While libvpx has received significant optimization over the years, it has not reached the same level of micro-optimization. The search algorithms in libvpx-vp9 are naturally heavier, and its decision heuristics are more conservative, choosing to spend more CPU cycles to guarantee better compression rather than cutting corners for speed.

3. Threading and Parallelization Models

Modern multi-core processors rely heavily on parallel processing to speed up video encoding. x264 features an incredibly efficient frame-level and slice-level multi-threading model. It can look ahead at future frames and distribute the workload across dozens of CPU threads with very little idle time.
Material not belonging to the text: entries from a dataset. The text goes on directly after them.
Lemma runController_collector `{GoRuntime} `{DiscoveryModes} cfg : safe (never (other_collector cfg)) (runController cfg).
Proof.
  unfold runController, check_flags, fail, proceed, read_server_config, webhook_server, metrics_options, with_certificate,
    managers, upstream_config, CoreControlPlaneRestConfig, initializeClusterDiscovery, DiscoveryRestConfig, ProjectRestConfig,
    kubeconfig_or_default, zitadel_clients, register, setup_controller, SetupWithManager,
    service_account_SetupWithManager, project_SetupWithManager, platform_access_SetupWithManager, user_SetupWithManager.
  registered.
Qed.

Section Properties.
Context `{GoRuntime} `{DiscoveryModes}.

(** ** Leader election *)

(** The options the manager gets: nothing but the switch and the lease's name when leader
    election is off; otherwise a client of its own and the flags, each non-zero one. *)
Lemma election_options_exact cfg upstream :
  let le := cc_LeaderElection cfg in let eo := election_options cfg upstream in
  eo_LeaderElection eo = le_Enabled le ∧ eo_ID eo = LeaderElectionID ∧
  eo_Config eo = (if le_Enabled le then Some (leaderElectionRestConfig upstream) else None) ∧
  eo_ReleaseOnCancel eo = le_Enabled le && le_ReleaseOnCancel le ∧
  eo_LeaseDuration eo = (if le_Enabled le && (0 <? le_LeaseDuration le)%Z then Some (le_LeaseDuration le) else None) ∧
  eo_RenewDeadline eo = (if le_Enabled le && (0 <? le_RenewDeadline le)%Z then Some (le_RenewDeadline le) else None) ∧
  eo_RetryPeriod eo = (if le_Enabled le && (0 <? le_RetryPeriod le)%Z then Some (le_RetryPeriod le) else None).
Proof.
  unfold election_options, applyLeaderElection. destruct (le_Enabled (cc_LeaderElection cfg)); simpl; [|done].
  repeat split; by destruct (0 <? _)%Z.
Qed.

Definition set_election_id (id : string) (cfg : ControllerConfig) : ControllerConfig :=
  let le := cc_LeaderElection cfg in
  mkControllerConfig
    (mkLeaderElection (le_Enabled le) id (le_Namespace le) (le_ResourceLock le) (le_LeaseDuration le) (le_RenewDeadline le)
       (le_RetryPeriod le) (le_ReleaseOnCancel le))
    (cc_Metrics cfg) (cc_Webhook cfg) (cc_ProbeAddr cfg) (cc_EnableHTTP2 cfg) (cc_TlsOpts cfg) (cc_UpstreamClusterKubeconfig cfg)
    (cc_ServerConfigFile cfg) (cc_EmailAddressSuffix cfg) (cc_CoreControlPlaneKubeconfig cfg) (cc_UserSweepInterval cfg)
    (cc_AbandonedAccountRetention cfg) (cc_AbandonedAccountGCInterval cfg) (cc_AbandonedAccountGCDryRun cfg) (cc_Zitadel cfg).

(** --leader-election-id has no effect: two processes that differ in it alone are the same
    program, so they contend for the same lease. *)
Theorem election_id_ignored cfg id : runController (set_election_id id cfg) = runController cfg.
Proof. reflexivity. Qed.

(** The single provider is started only after its cluster is engaged, and not at all when
    that fails. *)
Lemma wrapped_Start_exact runnable name c tr r :
  may (wrapped_Start runnable name c) tr r →
  (∃ e, tr = [ev (Engage name c) (Some e)] ∧ r = Returned (Some e)) ∨
  (runnable = false ∧ tr = [ev (Engage name c) None] ∧ r = Returned None) ∨
  (runnable = true ∧ ∃ a, tr = [ev (Engage name c) None; ev (ProviderStart (SingleProvider name c)) a] ∧ r = Returned a).
Proof.
  intros (e & tr' & -> & Hm). destruct e as [e|]; [left; exists e; by destruct Hm as [-> ->]|right].
  destruct runnable; [right|left; by destruct Hm as [-> ->]]. split; [done|].
  destruct Hm as (a & tr'' & -> & -> & ->). by exists a.
Qed.

(** The core control plane manager waits for the main manager's election. *)
Lemma core_Start_exact mgr core tr r :
  may (core_Start mgr core) tr r → ∃ a, tr = [ev (Elected mgr) tt; ev (StartManager core) a] ∧ r = Returned a.
Proof. intros ([] & tr' & -> & a & tr'' & -> & -> & ->). by exists a. Qed.

(** ** Properties *)

(** C29: how the controller process starts. An execution of runController either reaches
    the start of its managers after every call before succeeded, with the managers on the
    kubeconfigs the flags name, the provider of the server configuration's mode, the
    listeners with their own certificate and without HTTP/2 unless enabled, and exactly
    the four reconcilers, the two sweeps on the core control plane, the runnable that
    starts that manager under the main one, and the two checks; or it exits with code 1
    before, because a flag is missing, a call failed, the mode is unknown or the SDK
    rejects the configuration. It never panics. *)
Theorem runController_exact cfg tr r : may (runController cfg) tr r → launch_post cfg tr r.
Proof. intros Hm. exact (may_wp _ _ _ _ Hm (wp_runController cfg)). Qed.

(** C30: the controller deletes no account unless told to. Whatever collector an execution
    of runController adds, all its runs delete nothing when --abandoned-account-gc-dry-run
    is set, as it is without flags, and do nothing at all without a positive retention
    and interval. *)
Theorem controller_collects_only_when_told cfg tr r client sdk g host a ticks fuel tr' r' :
  may (runController cfg) tr r → answered (AddRunnable (GCRunnable client sdk g) host) a tr →
  may (gc_Start ticks fuel g) tr' r' →
  (cc_AbandonedAccountGCDryRun cfg = true → no (λ e, deletes (projT1 e)) tr') ∧
  (cc_AbandonedAccountRetention cfg ≤ 0 ∨ cc_AbandonedAccountGCInterval cfg ≤ 0 → tr' = []).
Proof.
  intros Hrun Hadd Hgc.
  assert (g = abandoned_gc cfg) as ->.
  { apply (safe_may _ _ _ _ (runController_collector cfg)) in Hrun. unfold never in Hrun. rewrite List.Forall_forall in Hrun.
    specialize (Hrun _ (proj1 (list_elem_of_In _ _) Hadd)). simpl in Hrun. by apply dec_stable. }
  split; [intros Hdry|intros Hoff].
  - exact (gc_dry_run_is_read_only ticks fuel (abandoned_gc cfg) tr' r' Hdry Hgc).
  - eapply gc_disabled; [|exact Hgc]. simpl. tauto.
Qed.

(** The server configurations a trace decoded. *)
Definition decoded (e : pevent) : option AuthProviderZitadel :=
  match e with existT (DecodeServerConfig _) (Ok sc) => Some sc | _ => None end.

Lemma answered_decoded data sc tr : answered (DecodeServerConfig data) (Ok sc) tr → sc ∈ omap decoded tr.
Proof. intros Hs. apply list_elem_of_omap. by exists (ev (DecodeServerConfig data) (Ok sc)). Qed.

(** A server configuration without a discovery mode is refused, although its doc gives
    the mode the default "single": nothing applies SetDefaults_DiscoveryConfig, which would
    set it. *)
Theorem empty_mode_refused cfg tr r :
  may (runController cfg) tr r →
  Forall (λ sc, dc_Mode (ap_Discovery sc) = EmptyString) (omap decoded tr) →
  ∃ f, r = Returned (inl f) ∧ exits cfg tr f.
Proof.
  intros Hm Hempty. pose proof (may_wp _ _ _ _ Hm (wp_runController cfg)) as Hpost.
  assert (∀ a, ¬ launched cfg tr a) as Hno.
  { intros a (pre & data & sc & hook & metrics & mgr & core & ws & -> & _ & _ & Hdec & (u & d & c & rs & p & _ & _ & _ & Hd & _) & _).
    assert (dc_Mode (ap_Discovery sc) = EmptyString) as Hmode by (eapply Forall_forall in Hempty; [exact Hempty|]; apply list_elem_of_In; eapply answered_decoded, answered_app; left; exact Hdec).
    destruct modes_distinct as (_ & Hs & Hl). unfold discovered in Hd. rewrite Hmode in Hd.
    destruct Hd as [[Heq _]|[Heq _]]; by symmetry in Heq. }
  destruct r as [[f|[]]|]; simpl in Hpost; [|by apply Hno in Hpost|done].
  destruct Hpost as [He|(e & _ & Hl)]; [by exists f|by apply Hno in Hl].
Qed.
End Properties.

(** * Witnesses *)

#[export] Instance milo_modes : DiscoveryModes := {| ProviderSingle := "single"; ProviderMilo := "milo"; modes_distinct := ltac:(done) |}.

Section Witnesses.
#[local] Existing Instance ascii_runtime.

Definition in_cluster : RestConfig := mkRestConfig "https://kubernetes.default" 20000 30 None None.

(** A cluster that grants every call, with a server configuration of the given mode. *)
Definition boot (mode : string) (o : pop) (c : cluster) : cluster * pans o :=
  match o return cluster * pans o with
  | Base (ReadFile _) => (c, Ok "config")
  | Base o => fake o c
  | GetConfig | ClientConfig => (c, Ok in_cluster)
  | BuildConfigFromFlags _ path => (c, Ok (mkRestConfig path 20000 30 None None))
  | DecodeServerConfig _ => (c, Ok (mkAuthProvider (mkDiscovery mode true EmptyString "/project") EmptyString))
  | Elected _ => (c, tt)
  | _ => (c, None)
  end.

(** The flags of a deployment. *)
Definition deployed : ControllerConfig :=
  let c := NewControllerCommand in
  mkControllerConfig (mkLeaderElection true "my-lease" EmptyString "leases" (15 * Second) (10 * Second) (2 * Second) true)
    (cc_Metrics c) (mkWebhookCerts "/certs/" "tls.crt" "tls.key") (cc_ProbeAddr c) false [] EmptyString "/etc/config.yaml"
    (cc_EmailAddressSuffix c) "/core" (cc_UserSweepInterval c) (cc_AbandonedAccountRetention c) (cc_AbandonedAccountGCInterval c)
    (cc_AbandonedAccountGCDryRun c) (mkZitadelConfig "https://auth.example.com" "/key.json" EmptyString EmptyString Hour).

Definition boot_trace (mode : string) : ptrace := run_trace (boot mode) (runController deployed) empty_cluster.

Lemma boot_result mode :
  mode = "milo" ∨ mode = "single" → (run (boot mode) (runController deployed) empty_cluster).2 = Returned (inr tt).
Proof. intros [-> | ->]; vm_compute; reflexivity. Qed.

Lemma runController_exact_witness : length (boot_trace "milo") = 29%nat ∧ launched deployed (boot_trace "milo") None.
Proof.
  split; [vm_compute; reflexivity|].
  exact (runController_exact deployed (boot_trace "milo") (Returned (inr tt)) (run_may_to _ _ _ _ (boot_result "milo" (or_introl eq_refl)))).
Defined.

(** An account older than the default retention. *)
Definition stale_month : cluster := at_time (31 * 24 * Hour) (stale_users 1).

Definition core_manager : Manager := mkManager (mkRestConfig "/core" 20000 30 None None) core_options.

Lemma controller_collects_only_when_told_witness :
  let g := abandoned_gc deployed in
  let tr' := run_trace fake (gc_Start 2 1 g) stale_month in
  length tr' = 14%nat ∧ no (λ e, deletes (projT1 e)) tr'.
Proof.
  intros g tr'. split; [vm_compute; reflexivity|].
  refine (proj1 (controller_collects_only_when_told deployed (boot_trace "milo") _ core_manager (sdk_config (cc_Zitadel deployed)) g
    (OnManager core_manager) None 2 1 tr' _ (run_may _ _ _) _ (run_may _ _ _)) eq_refl).
  apply list_elem_of_lookup. exists 23%nat. vm_compute. reflexivity.
Defined.

Lemma empty_mode_refused_witness :
  ∃ f, (run (boot EmptyString) (runController deployed) empty_cluster).2 = Returned (inl f) ∧
       exits deployed (boot_trace EmptyString) f.
Proof.
  apply (empty_mode_refused deployed (boot_trace EmptyString) _ (run_may _ _ _)). vm_compute. by repeat constructor.
Defined.

(** The base URL as the SDK's domain: a bare host passes, a trailing slash does not. *)
Example base_url_as_domain :
  sdk_target (sdk_config (cc_Zitadel deployed)) = Ok ("auth.example.com", None) ∧
  sdk_target (sdk_config (mkZitadelConfig "https://auth.example.com/" "/key.json" EmptyString EmptyString Hour)) =
    Err (EPlain "domain must be host only (e.g. auth.example.com)").
Proof. split; vm_compute; reflexivity. Qed.

Example join_certificate :
  filepath_Join "/certs/" "tls.crt" = "/certs/tls.crt" ∧ filepath_Join "a/./b/.." "../tls.crt" = "tls.crt" ∧
  filepath_Join "/.." "x" = "/x" ∧ filepath_Join "." EmptyString = ".".
Proof. by vm_compute. Qed.
End Witnesses.
(** Rule induction over the runs of a system: what holds at the start and is preserved by
    every call holds throughout; a call keeps to its thread's rule. *)
Lemma system_invariant s ps (Rel : trace → event → Prop) (I : system → Prop) :
  Forall (safe (each Rel)) ps → I (begin s ps) →
  (∀ y i o k, reaches s ps y → I y → sy_threads y !! i = Some (Call o k) →
     Rel (own i (sy_log y)) (ev o (h o (sy_state y)).2) → I (after_call y i o k)) →
  ∀ y, reaches s ps y → I y.
Proof.
  intros Hps HI0 Hstep y Hr. pattern y. revert y Hr. apply rtc_ind_r; [done|]. intros y y' Hr [i o k Hi] HI.
  apply Hstep; [done..|]. by eapply next_call_keeps.
Qed.

(** ** Bounded concurrency *)

(** Thread [i] has made a call and has not ended. *)
Definition in_progress (y : system) (i : nat) : bool :=
  match own i (sy_log y), sy_threads y !! i with _ :: _, Some (Call _ _) => true | _, _ => false end.

Definition busy (y : system) : nat := length (List.filter (in_progress y) (seq 0 (length (sy_threads y)))).

(** The runs with at most [n] threads in progress at any moment. *)
Definition reaches_at_most (n : nat) (s : S) (ps : list (M R)) (y : system) : Prop :=
  rtc (λ y y', tstep y y' ∧ (busy y' ≤ n)%nat) (begin s ps) y.

Lemma at_most_reaches n s ps y : reaches_at_most n s ps y → reaches s ps y.
Proof. apply rtc_subrel. by intros ? ? [? _]. Qed.

Lemma busy_begin s ps : busy (begin s ps) = 0%nat.
Proof. unfold busy. by induction (seq _ _) as [|i l IH]. Qed.

Lemma at_most_busy n s ps y : reaches_at_most n s ps y → (busy y ≤ n)%nat.
Proof. intros Hr. apply rtc_inv_r in Hr as [<-|(y' & _ & _ & Hb)]; [rewrite busy_begin; lia|done]. Qed.

(** A schedule that keeps the bound. *)
Fixpoint keeps_bound (n : nat) (schedule : list nat) (y : system) : bool :=
  match schedule with
  | [] => true
  | i :: schedule =>
      let y' := match sy_threads y !! i with Some (Call o k) => after_call y i o k | _ => y end in
      (busy y' <=? n)%nat && keeps_bound n schedule y'
  end.

Lemma exec_at_most n schedule s ps y :
  reaches_at_most n s ps y → keeps_bound n schedule y = true → reaches_at_most n s ps (exec schedule y).
Proof.
  revert y. induction schedule as [|i schedule IH]; intros y Hy Hk; [done|]. simpl in *. apply andb_prop in Hk as [Hb%Nat.leb_le Hk].
  apply IH; [|done]. destruct (sy_threads y !! i) as [[| |o k]|] eqn:Hi; [done|done| |done].
  eapply rtc_r; [exact Hy|]. split; [by constructor|done].
Qed.

(** The same rule induction for these runs. *)
Lemma bounded_invariant n s ps (Rel : trace → event → Prop) (I : system → Prop) :
  Forall (safe (each Rel)) ps → I (begin s ps) →
  (∀ y i o k, reaches s ps y → (busy y ≤ n)%nat → I y → sy_threads y !! i = Some (Call o k) →
     Rel (own i (sy_log y)) (ev o (h o (sy_state y)).2) → I (after_call y i o k)) →
  ∀ y, reaches_at_most n s ps y → I y.
Proof.
  intros Hps HI0 Hstep y Hr. pattern y. revert y Hr. apply rtc_ind_r; [done|]. intros y y' Hr [[i o k Hi] _] HI.
  pose proof (at_most_reaches _ _ _ _ Hr). apply Hstep; [done|by eapply at_most_busy|done..|]. by eapply next_call_keeps.
Qed.

End Threads.

Arguments mkSystem {S R}.
Arguments begin {S R}.

(** * The pending avatars under concurrency *)

Section Avatars.
Context `{GoRuntime} {S R : Type} (h : environment S) `{!PendingMap h}.

Definition stores (key : string) (x : nat * event) : bool :=
  match x.2 with existT (MapStore k _) _ => bool_decide (k = key) | _ => false end.

(** A call that took the avatar of the key out of the map. *)
Definition takes (key : string) (x : nat * event) : bool :=
  match x.2 with existT (MapLoadAndDelete k) (Some _) => bool_decide (k = key) | _ => false end.

Definition number (P : nat * event → bool) (l : list (nat * event)) : nat := length (List.filter P l).

Definition present (s : S) (key : string) : nat := match pending s !! key with Some _ => 1%nat | None => 0%nat end.

(** The avatar was in the map from the start, or a thread stored it. *)
Definition offered (s0 : S) (l : list (nat * event)) (key : string) (v : pendingAvatar) : Prop :=
  pending s0 !! key = Some v ∨ ∃ j, (j, ev (MapStore key v) tt) ∈ l.

(** Each avatar taken had been offered before. *)
Definition takes_offered (s0 : S) (key : string) (l : list (nat * event)) : Prop :=
  ∀ pre i v post, l = pre ++ (i, ev (MapLoadAndDelete key) (Some v)) :: post → offered s0 pre key v.

Definition avatar_inv (s0 : S) (key : string) (y : system (S := S) (R := R)) : Prop :=
  (number (takes key) (sy_log y) + present (sy_state y) key ≤ number (stores key) (sy_log y) + present s0 key)%nat ∧
  (∀ v, pending (sy_state y) !! key = Some v → offered s0 (sy_log y) key v) ∧ takes_offered s0 key (sy_log y).

Lemma number_snoc P l x : number P (l ++ [x]) = (number P l + (if P x then 1 else 0))%nat.
Proof. unfold number. rewrite List.filter_app, length_app. simpl. by destruct (P x). Qed.

Lemma offered_snoc s0 l x key v : offered s0 l key v → offered s0 (l ++ [x]) key v.
Proof. intros [?|[j Hj]]; [by left|right; exists j; apply elem_of_app; by left]. Qed.

Lemma takes_offered_snoc s0 key l i e :
  takes_offered s0 key l → (∀ v, e = ev (MapLoadAndDelete key) (Some v) → offered s0 l key v) →
  takes_offered s0 key (l ++ [(i, e)]).
Proof.
  intros Hl He pre j v post Heq. destruct post as [|z post _] using rev_ind.
  - apply app_inj_tail in Heq as [<- [= <- ->]]. by apply He.
  - rewrite app_comm_cons, app_assoc in Heq. apply app_inj_tail in Heq as [-> _]. by apply (Hl pre j v post).
Qed.

(** A call either leaves the map alone, stores, or takes. *)
Lemma pending_cases (o : op) :
  touches_pending o = false ∨ (∃ k v, o = MapStore k v) ∨ (∃ k, o = MapLoadAndDelete k).
Proof. destruct o; try (by left); right; eauto. Qed.

Lemma store_counts key i k v a :
  stores key (i, ev (MapStore k v) a) = bool_decide (k = key) ∧ takes key (i, ev (MapStore k v) a) = false.
Proof. done. Qed.

Lemma take_counts key i k a :
  stores key (i, ev (MapLoadAndDelete k) a) = false ∧
  takes key (i, ev (MapLoadAndDelete k) a) = match a with Some _ => bool_decide (k = key) | None => false end.
Proof. done. Qed.
(* ===== verification/SweepRace.v ===== *)
(** The user sweep, the collector of abandoned accounts and the User reconciler at once: that
    none of them brings back what another removed.

    What one thread learns (Zitadel has deleted the account, the Users were listed without
    it) is used by the others; [removal_rule] is what each program asks before it creates,
    deletes or releases a User, and [gone_for_good] the invariant of the system.  The sweep
    lists the Users from a cache, which may lag ([CachedReads]); nor is Zitadel assumed to
    list its users as they are. *)

From S2P Require Import Prelude GoLib Prog Model Json Cluster Users UserSweep AbandonedGC ZitadelHttp Finalizers.
From S2P Require Import Interleave.

(** Errors of the transport, as opposed to answers of a server, are not Kubernetes errors. *)
Class PlainTransport {S} (h : environment S) := {
  transport_plain m u b s e : (h (HttpDo m u b) s).2 = Err e → reason_of e = None }.

#[export] Instance fake_PlainTransport : PlainTransport fake.
Proof. split. by intros m u b s e [= <-]. Qed.

(** * The rule of the sweeps, the collector and the User reconciler *)

(** Zitadel answers that it no longer has the user. *)
Definition confirms (c : HttpClient) (n : string) (e : event) : Prop :=
  e = ev (ZDeleteUser n) None ∨
  (∃ st text, e = ev (HttpDo "GET" (user_url c n) None) (Ok (404%Z, st, text))) ∨
  (∃ code st text, success code ∧ e = ev (HttpDo "DELETE" (user_url c n) None) (Ok (code, st, text))).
In contrast, libvpx-vp9 relies primarily on tile-based and row-based multi-threading. VP9 divides a single frame into independent vertical columns called “tiles.” While this allows parallel processing, scaling the number of tiles too high degrades compression efficiency. As a result, libvpx-vp9 cannot utilize high-core-count CPUs as efficiently as x264 without sacrificing video quality or compression ratios.

4. Design Philosophy and Target Use Case

Ultimately, the two encoders were built for different eras and use cases: * x264 was designed for real-time broadcasting, low-latency streaming, and consumer-grade hardware playback. Speed and low resource usage were primary design requirements. * libvpx-vp9 was championed by Google to reduce bandwidth costs for massive video distribution platforms like YouTube. For a platform serving billions of videos daily, spending ten times more CPU power during a one-time upload encode is highly cost-effective if it saves 30% on data delivery costs to millions of viewers.